(Collected data)
-----

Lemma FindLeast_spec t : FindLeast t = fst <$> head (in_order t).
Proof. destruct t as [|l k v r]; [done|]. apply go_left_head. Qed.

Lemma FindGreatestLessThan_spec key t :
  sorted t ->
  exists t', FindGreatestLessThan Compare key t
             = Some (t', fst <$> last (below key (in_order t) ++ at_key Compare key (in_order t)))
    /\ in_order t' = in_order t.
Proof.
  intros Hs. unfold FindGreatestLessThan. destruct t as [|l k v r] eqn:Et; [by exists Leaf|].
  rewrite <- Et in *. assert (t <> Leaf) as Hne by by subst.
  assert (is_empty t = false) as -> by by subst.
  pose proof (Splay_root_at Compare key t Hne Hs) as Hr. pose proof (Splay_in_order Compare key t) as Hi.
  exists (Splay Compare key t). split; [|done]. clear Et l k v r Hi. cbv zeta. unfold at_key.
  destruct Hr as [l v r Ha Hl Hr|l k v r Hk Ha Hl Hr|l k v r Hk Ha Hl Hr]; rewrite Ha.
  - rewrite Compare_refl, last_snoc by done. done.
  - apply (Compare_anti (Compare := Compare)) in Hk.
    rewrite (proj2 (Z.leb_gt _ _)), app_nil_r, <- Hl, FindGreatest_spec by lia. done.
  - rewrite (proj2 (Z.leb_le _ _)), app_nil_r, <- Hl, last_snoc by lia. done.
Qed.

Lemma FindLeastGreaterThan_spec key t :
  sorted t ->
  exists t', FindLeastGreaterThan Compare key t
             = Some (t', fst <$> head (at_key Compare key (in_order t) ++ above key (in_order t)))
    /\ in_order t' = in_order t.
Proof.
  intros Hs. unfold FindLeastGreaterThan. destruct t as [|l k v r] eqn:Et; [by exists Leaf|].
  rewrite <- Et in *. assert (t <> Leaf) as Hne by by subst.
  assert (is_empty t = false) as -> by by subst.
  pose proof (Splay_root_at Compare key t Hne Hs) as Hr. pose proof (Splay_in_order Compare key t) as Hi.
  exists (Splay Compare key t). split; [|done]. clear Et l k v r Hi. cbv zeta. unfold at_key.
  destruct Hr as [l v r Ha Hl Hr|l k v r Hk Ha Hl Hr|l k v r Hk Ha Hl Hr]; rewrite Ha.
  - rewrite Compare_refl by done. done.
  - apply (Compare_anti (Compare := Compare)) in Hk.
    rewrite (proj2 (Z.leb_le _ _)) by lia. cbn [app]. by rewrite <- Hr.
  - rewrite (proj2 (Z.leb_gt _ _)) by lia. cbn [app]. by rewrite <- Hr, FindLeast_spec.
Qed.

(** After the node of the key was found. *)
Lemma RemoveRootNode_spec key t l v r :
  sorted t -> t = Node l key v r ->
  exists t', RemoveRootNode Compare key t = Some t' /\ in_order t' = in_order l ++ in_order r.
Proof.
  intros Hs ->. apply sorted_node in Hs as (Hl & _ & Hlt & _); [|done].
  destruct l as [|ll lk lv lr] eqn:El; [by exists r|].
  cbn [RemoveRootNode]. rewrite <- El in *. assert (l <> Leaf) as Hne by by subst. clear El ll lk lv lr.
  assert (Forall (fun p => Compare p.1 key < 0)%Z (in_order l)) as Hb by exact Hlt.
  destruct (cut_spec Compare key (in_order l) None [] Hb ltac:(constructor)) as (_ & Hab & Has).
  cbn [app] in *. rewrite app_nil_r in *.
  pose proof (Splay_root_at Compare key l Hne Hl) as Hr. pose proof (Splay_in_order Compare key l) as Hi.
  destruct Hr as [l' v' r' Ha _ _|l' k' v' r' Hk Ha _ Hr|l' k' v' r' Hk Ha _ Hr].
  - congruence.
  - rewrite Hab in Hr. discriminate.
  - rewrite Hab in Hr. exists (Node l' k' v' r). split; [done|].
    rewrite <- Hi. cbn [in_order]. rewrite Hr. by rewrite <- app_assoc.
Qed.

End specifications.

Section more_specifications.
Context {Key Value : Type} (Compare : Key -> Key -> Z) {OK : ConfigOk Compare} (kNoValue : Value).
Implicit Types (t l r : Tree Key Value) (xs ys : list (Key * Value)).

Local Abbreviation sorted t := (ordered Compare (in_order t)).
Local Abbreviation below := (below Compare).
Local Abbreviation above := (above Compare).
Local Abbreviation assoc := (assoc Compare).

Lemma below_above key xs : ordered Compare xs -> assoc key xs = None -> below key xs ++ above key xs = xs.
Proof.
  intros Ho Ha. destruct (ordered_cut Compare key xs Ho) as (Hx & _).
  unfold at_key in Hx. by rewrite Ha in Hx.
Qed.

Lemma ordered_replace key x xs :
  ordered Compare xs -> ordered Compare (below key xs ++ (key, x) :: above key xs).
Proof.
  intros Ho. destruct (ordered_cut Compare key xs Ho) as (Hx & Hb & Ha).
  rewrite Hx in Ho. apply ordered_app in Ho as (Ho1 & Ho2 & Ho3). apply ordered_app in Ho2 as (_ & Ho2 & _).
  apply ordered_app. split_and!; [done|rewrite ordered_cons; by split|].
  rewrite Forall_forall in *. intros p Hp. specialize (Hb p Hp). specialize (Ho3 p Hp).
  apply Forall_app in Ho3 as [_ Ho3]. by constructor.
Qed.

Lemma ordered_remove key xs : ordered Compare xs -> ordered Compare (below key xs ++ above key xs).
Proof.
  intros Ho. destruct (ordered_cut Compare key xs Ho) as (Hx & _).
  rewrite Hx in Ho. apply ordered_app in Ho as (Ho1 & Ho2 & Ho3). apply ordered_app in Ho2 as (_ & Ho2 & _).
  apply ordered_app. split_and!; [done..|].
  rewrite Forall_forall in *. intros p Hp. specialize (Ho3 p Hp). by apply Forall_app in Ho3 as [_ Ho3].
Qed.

-----

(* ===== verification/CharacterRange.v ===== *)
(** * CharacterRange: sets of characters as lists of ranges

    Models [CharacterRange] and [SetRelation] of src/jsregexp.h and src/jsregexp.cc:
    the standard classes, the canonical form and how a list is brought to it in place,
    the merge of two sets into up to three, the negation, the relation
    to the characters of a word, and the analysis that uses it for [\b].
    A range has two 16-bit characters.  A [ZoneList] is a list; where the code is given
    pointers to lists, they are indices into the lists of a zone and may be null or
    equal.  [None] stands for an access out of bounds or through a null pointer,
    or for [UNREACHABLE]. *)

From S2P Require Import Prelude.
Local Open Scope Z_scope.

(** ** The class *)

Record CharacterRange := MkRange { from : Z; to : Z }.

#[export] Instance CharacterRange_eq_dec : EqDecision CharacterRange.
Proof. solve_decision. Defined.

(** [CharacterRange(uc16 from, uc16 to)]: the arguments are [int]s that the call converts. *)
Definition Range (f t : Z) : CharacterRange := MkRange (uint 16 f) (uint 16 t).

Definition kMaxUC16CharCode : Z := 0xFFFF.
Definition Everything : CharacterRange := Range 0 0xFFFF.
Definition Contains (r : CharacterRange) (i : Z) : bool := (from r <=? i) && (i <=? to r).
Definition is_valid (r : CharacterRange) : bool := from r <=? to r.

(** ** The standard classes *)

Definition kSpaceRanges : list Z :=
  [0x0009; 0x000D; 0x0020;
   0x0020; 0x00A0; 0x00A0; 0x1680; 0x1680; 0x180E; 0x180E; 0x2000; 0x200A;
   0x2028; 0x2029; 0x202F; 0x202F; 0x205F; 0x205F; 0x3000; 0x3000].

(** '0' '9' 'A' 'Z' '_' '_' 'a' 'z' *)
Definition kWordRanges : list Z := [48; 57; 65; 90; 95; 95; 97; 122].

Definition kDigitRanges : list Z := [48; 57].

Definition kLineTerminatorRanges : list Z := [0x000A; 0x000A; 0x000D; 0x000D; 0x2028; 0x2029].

-----

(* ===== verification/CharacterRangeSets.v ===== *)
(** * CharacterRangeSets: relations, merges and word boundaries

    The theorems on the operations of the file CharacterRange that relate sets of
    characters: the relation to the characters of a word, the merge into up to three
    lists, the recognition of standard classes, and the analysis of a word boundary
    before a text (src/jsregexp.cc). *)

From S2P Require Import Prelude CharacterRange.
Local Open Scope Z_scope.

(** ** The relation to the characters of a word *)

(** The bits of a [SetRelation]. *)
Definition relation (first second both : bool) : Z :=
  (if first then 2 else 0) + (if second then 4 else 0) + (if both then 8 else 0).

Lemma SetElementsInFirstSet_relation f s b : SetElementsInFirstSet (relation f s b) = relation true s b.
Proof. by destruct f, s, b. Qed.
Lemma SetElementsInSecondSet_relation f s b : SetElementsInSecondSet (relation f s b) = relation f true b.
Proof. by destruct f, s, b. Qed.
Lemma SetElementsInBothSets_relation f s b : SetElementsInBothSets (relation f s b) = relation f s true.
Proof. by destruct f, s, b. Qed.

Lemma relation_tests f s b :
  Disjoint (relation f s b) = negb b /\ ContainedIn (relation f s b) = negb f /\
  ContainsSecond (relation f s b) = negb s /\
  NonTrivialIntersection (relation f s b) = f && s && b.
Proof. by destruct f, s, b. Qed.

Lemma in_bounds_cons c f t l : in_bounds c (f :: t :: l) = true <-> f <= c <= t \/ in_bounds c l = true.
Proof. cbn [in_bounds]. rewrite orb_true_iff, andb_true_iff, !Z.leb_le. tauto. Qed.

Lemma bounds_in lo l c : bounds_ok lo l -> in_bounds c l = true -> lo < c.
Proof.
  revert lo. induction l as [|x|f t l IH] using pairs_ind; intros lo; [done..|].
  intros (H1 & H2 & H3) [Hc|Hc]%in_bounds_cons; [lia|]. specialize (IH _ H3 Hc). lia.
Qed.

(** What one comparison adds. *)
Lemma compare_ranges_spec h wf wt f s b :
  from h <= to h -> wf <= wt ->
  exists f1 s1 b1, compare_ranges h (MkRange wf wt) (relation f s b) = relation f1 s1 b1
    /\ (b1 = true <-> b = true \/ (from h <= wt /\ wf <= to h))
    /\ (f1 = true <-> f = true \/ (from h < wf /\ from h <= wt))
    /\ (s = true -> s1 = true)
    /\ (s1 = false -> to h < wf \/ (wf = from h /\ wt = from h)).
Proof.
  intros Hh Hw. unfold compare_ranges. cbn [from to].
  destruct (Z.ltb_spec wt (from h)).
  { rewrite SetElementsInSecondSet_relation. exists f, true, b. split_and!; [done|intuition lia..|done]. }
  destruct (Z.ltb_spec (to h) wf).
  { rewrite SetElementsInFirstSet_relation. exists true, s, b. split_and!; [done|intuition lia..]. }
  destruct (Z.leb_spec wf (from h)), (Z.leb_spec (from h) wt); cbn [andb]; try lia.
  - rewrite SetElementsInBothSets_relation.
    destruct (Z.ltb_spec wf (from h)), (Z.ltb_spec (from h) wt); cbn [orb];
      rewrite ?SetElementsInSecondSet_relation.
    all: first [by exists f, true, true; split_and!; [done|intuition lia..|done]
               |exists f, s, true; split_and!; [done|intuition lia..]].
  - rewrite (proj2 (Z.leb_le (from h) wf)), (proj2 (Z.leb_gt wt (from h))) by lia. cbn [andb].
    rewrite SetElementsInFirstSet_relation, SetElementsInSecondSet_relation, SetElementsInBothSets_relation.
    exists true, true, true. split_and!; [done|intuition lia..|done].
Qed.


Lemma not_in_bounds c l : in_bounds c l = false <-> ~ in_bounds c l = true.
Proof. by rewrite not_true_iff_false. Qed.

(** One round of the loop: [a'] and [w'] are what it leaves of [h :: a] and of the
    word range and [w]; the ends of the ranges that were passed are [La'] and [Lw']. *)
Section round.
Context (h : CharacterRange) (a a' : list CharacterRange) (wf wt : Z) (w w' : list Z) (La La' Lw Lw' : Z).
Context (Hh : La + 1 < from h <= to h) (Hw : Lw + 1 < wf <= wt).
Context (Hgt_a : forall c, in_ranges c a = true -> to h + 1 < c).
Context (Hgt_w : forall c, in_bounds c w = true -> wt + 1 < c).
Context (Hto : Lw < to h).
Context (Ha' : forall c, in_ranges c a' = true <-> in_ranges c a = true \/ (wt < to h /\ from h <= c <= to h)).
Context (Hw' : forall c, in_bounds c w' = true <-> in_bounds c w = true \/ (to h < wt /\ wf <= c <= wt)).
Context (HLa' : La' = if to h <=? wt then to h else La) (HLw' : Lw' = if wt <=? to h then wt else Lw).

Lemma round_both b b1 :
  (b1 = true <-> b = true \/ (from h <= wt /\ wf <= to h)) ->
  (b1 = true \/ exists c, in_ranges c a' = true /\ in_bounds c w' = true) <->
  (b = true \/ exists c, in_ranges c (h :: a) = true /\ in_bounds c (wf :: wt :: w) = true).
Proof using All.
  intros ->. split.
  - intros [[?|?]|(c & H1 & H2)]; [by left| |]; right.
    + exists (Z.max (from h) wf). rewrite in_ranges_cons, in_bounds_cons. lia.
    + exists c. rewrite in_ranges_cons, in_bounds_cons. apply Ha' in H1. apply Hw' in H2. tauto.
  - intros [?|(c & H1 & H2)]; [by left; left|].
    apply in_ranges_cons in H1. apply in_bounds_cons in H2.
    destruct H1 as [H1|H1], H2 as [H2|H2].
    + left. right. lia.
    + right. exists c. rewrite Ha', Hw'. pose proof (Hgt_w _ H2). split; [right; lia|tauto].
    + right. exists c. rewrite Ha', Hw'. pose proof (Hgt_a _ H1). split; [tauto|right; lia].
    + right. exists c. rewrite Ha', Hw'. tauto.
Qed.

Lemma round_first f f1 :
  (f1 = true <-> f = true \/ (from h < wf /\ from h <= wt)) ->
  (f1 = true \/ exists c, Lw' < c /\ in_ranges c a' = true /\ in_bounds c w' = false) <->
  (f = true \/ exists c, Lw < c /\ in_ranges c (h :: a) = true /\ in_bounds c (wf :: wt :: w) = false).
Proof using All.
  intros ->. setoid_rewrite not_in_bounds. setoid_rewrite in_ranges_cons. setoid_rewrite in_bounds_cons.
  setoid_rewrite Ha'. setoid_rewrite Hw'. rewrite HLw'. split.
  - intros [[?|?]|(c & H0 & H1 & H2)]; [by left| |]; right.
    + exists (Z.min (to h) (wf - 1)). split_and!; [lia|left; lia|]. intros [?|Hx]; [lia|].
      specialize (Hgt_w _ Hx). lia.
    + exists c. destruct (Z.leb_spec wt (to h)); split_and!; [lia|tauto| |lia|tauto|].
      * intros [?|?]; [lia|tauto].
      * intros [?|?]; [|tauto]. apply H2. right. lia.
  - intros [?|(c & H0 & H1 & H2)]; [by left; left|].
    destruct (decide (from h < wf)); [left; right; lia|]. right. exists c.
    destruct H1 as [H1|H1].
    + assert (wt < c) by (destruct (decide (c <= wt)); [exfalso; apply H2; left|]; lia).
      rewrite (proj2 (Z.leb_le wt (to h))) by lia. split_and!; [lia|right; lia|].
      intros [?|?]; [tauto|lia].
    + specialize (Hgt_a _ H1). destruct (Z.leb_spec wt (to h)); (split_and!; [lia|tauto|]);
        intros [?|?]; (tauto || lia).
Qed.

-----

**What you are asked to do:** Review the entries above and return every line where "specialize" appears.

**Task response:**
  rewrite Forall_forall in *. intros p Hp. specialize (Hb p Hp). specialize (Ho3 p Hp).
  rewrite Forall_forall in *. intros p Hp. specialize (Ho3 p Hp). by apply Forall_app in Ho3 as [_ Ho3].
  intros (H1 & H2 & H3) [Hc|Hc]%in_bounds_cons; [lia|]. specialize (IH _ H3 Hc). lia.
      specialize (Hgt_w _ Hx). lia.
    + specialize (Hgt_a _ H1). destruct (Z.leb_spec wt (to h)); (split_and!; [lia|tauto|]);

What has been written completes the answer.